The Jeopardy data covers a huge range of topics, so the developers had to gather data from a multitude of sources such as every version of the Bible, the entire Wikipedia, complete works of Shakespeare, etc.  Sub-questions were constructed to answer the main question, and a model to give the best possible answer based on 10,000 previous Jeopardy questions was built.  The model used semantic networks, lexical calculations, and syntactic relationships to find hidden associations between seemingly unrelated terms.  The Jeopardy system proved a point, but not many companies want to buy a computer to play Jeopardy!

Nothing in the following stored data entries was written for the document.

(** The TRANSFER that is built is a legal successor of the owner coin, and
    parses back to the recipient. *)
Lemma build_transfer_link owner recipient o :
  build_transfer_output owner recipient = Ok o ->
  link owner (Some o) /\
  exists t, TransferCovenant_try_from (out_covenant o) = Ok t /\
    tr_recipient_version t = addr_version recipient /\ tr_recipient_hash t = addr_hash recipient.
Proof.
  intros B. apply build_transfer_Ok in B as (t & h & s & C & K & -> & V & A & -> & N).
  destruct (carries_types _ _ _ C) as (Lh & Us). split.
  - apply link_owned; [done|unfold kind_in; cbn; rewrite !elem_of_cons; tauto| |done|done].
    eapply carries_same; [exact C|]. by apply carries_items.
  - eexists. split; [apply transfer_parses; [done|exact V]|]. done.
Qed.

Lemma verify_transfer_output_Ok o owner recipient :
  verify_transfer_output o owner recipient = Ok tt <-> build_transfer_output owner recipient = Ok o.
Proof.
  unfold verify_transfer_output. rewrite bind_Ok. split.
  - intros (b & B & V). apply bind_Ok in V as (u & E & _).
    apply assert_or_Ok, bool_decide_eq_true in E as ->. done.
  - intros B. exists o. split; [done|]. rewrite bool_decide_eqb_refl. cbn.
    apply build_transfer_link in B as (_ & t & -> & _). done.
Qed.

Lemma build_finalize_Ok coin state rb o :
  build_finalize_output coin state rb = Ok o ->
  exists t f, TransferCovenant_try_from (coin_covenant coin) = Ok t /\
    FinalizeCovenant_from_name_state state rb = Ok f /\
    NameState_owner_outpoint state = Some (coin_outpoint coin) /\
    ns_name_hash state = tr_name_hash t /\ ns_height state = tr_start_height t /\
    addr_ok (mkAddress (tr_recipient_version t) (tr_recipient_hash t)) /\
    FinalizeCovenant_validate f = Ok tt /\
    o = mkOutput (coin_value coin) (mkAddress (tr_recipient_version t) (tr_recipient_hash t))
          (finalize_covenant_of f) /\
    Outpoint_is_null (coin_outpoint coin) = false.
Proof.
  unfold build_finalize_output. intros B.
  apply bind_Ok in B as (u1 & B1 & B). apply bind_Ok in B as (u2 & B2 & B).
  apply bind_Ok in B as (t & B3 & B). apply bind_Ok in B as (u4 & B4 & B).
  apply bind_Ok in B as (a & B5 & B). apply bind_Ok in B as (f & B6 & B).
  apply bind_Ok in B as (c & B7 & B). apply bind_Ok in B as (e & _ & [= <-]).
  apply assert_or_Ok, negb_true_iff, orb_false_iff in B1 as (N & _).
  apply map_err_Ok in B3, B5, B6, B7. apply FinalizeCovenant_to_Ok in B7 as (V & ->).
  unfold Address_new in B5. apply bind_Ok in B5 as ([] & B5 & [= <-]). apply Address_validate_Ok in B5.
  unfold validate_transfer_state in B4. inv_ok.
  match goal with H : _ && _ = true |- _ => apply andb_true_iff in H as (? & ?) end.
  rewrite bool_decide_eq_true in *. rewrite Z.eqb_eq in *. exists t, f. done.
Qed.

(** The FINALIZE that is built is a legal successor of the TRANSFER coin, moves
    the name to the recipient the TRANSFER committed to, and parses back. *)
Lemma build_finalize_link coin state rb o :
  NameState_wf state -> length rb = 32%nat -> build_finalize_output coin state rb = Ok o ->
  link coin (Some o) /\
  exists f, FinalizeCovenant_try_from (out_covenant o) = Ok f /\
    fi_name f = ns_name state /\ fi_name_hash f = ns_name_hash state.
Proof.
  intros W Lr B. apply build_finalize_Ok in B as (t & f & T & F & O & Hn & Hs & A & V & -> & N).
  apply transfer_round_trip in T as ((Lh & Us) & T). apply TransferCovenant_to_Ok in T as (_ & Ec).
  apply FinalizeCovenant_from_Ok in F as (_ & B & ->). split.
  - apply link_finalize; cbn [out_kind out_covenant out_value out_address addr_version addr_hash];
      rewrite ?Ec; try done.
    eapply (carries_same _ _ (tr_name_hash t) (tr_start_height t)); [by apply carries_items|].
    unfold finalize_covenant_of. cbn [fi_name_hash fi_start_height]. rewrite Hn, Hs. by apply carries_items.
  - cbn [out_covenant]. match goal with |- context [finalize_covenant_of ?f] => exists f end.
    rewrite finalize_round_trip, FinalizeCovenant_to_Ok. split; [|done].
    split; [|done].
    destruct W as (? & ? & _ & _ & _ & _ & _ & _ & ? & ?). done.
Qed.

Lemma verify_finalize_output_Ok o coin state rb :
  NameState_wf state -> length rb = 32%nat ->
  verify_finalize_output o coin state rb = Ok tt <-> build_finalize_output coin state rb = Ok o.
Proof.
  intros W L. unfold verify_finalize_output. rewrite bind_Ok. split.
  - intros (b & B & V). apply bind_Ok in V as (u & E & _).
    apply assert_or_Ok, bool_decide_eq_true in E as ->. done.
  - intros B. exists o. split; [done|]. rewrite bool_decide_eqb_refl. cbn.
    apply build_finalize_link in B as (_ & f & -> & _); done.
Qed.

(** ** Whole transactions *)
Lemma header_Ok tx coin op :
  is_Some (head (tx_inputs tx)) ->
  verify_name_transaction_header tx coin op = Ok tt <->
  (exists n, Transaction_size tx = Ok n) /\ tx_version tx = 0 /\ tx_locktime tx = 0 /\
  (exists i rest, tx_inputs tx = i :: rest /\ in_previous_output i = coin_outpoint coin /\
     in_sequence i = u32_max /\ repeats coin rest = false).
Proof.
  intros (i & Hi). destruct tx as [v ins outs lt].
  unfold verify_name_transaction_header, NAME_INPUT_SEQUENCE, NAME_TRANSACTION_VERSION,
    NAME_TRANSACTION_LOCKTIME. cbn [tx_inputs tx_version tx_locktime tx_outputs] in *.
  destruct ins as [|i' ins]; [done|]. injection Hi as ->. cbn [head hd_error tail ok_or]. split.
  - intros H. inv_ok. repeat match goal with H : _ && _ = true |- _ => apply andb_true_iff in H as (? & ?) end.
    rewrite ?bool_decide_eq_true, ?Z.eqb_eq, ?negb_true_iff in *. split; [eauto|]. eauto 10.
  - intros ((n & ->) & -> & -> & j & r & [= -> ->] & E & S & R). cbn [map_err mbind result_bind].
    rewrite Z.eqb_refl. cbn [andb assert_or mbind result_bind].
    rewrite E, S, R, bool_decide_eqb_refl, Z.eqb_refl. done.
Qed.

Watson’s developers are now moving to a multi-dimensional processing system to solve problems in healthcare, which has some of today’s most complex information challenges.  The amount of medical information is doubling every five years, and most doctors have little time to grasp all the new literature.  Two applications are being developed for Watson:  utilization management (ensuring that what is prescribed is based on evidence), and oncology diagnosis and treatment.

Because of space limitations, descriptions of several of the presentations could not be included in this article.  Slides from many of the presentations are available on the conference Website at http://nfais.org/event?eventID=399.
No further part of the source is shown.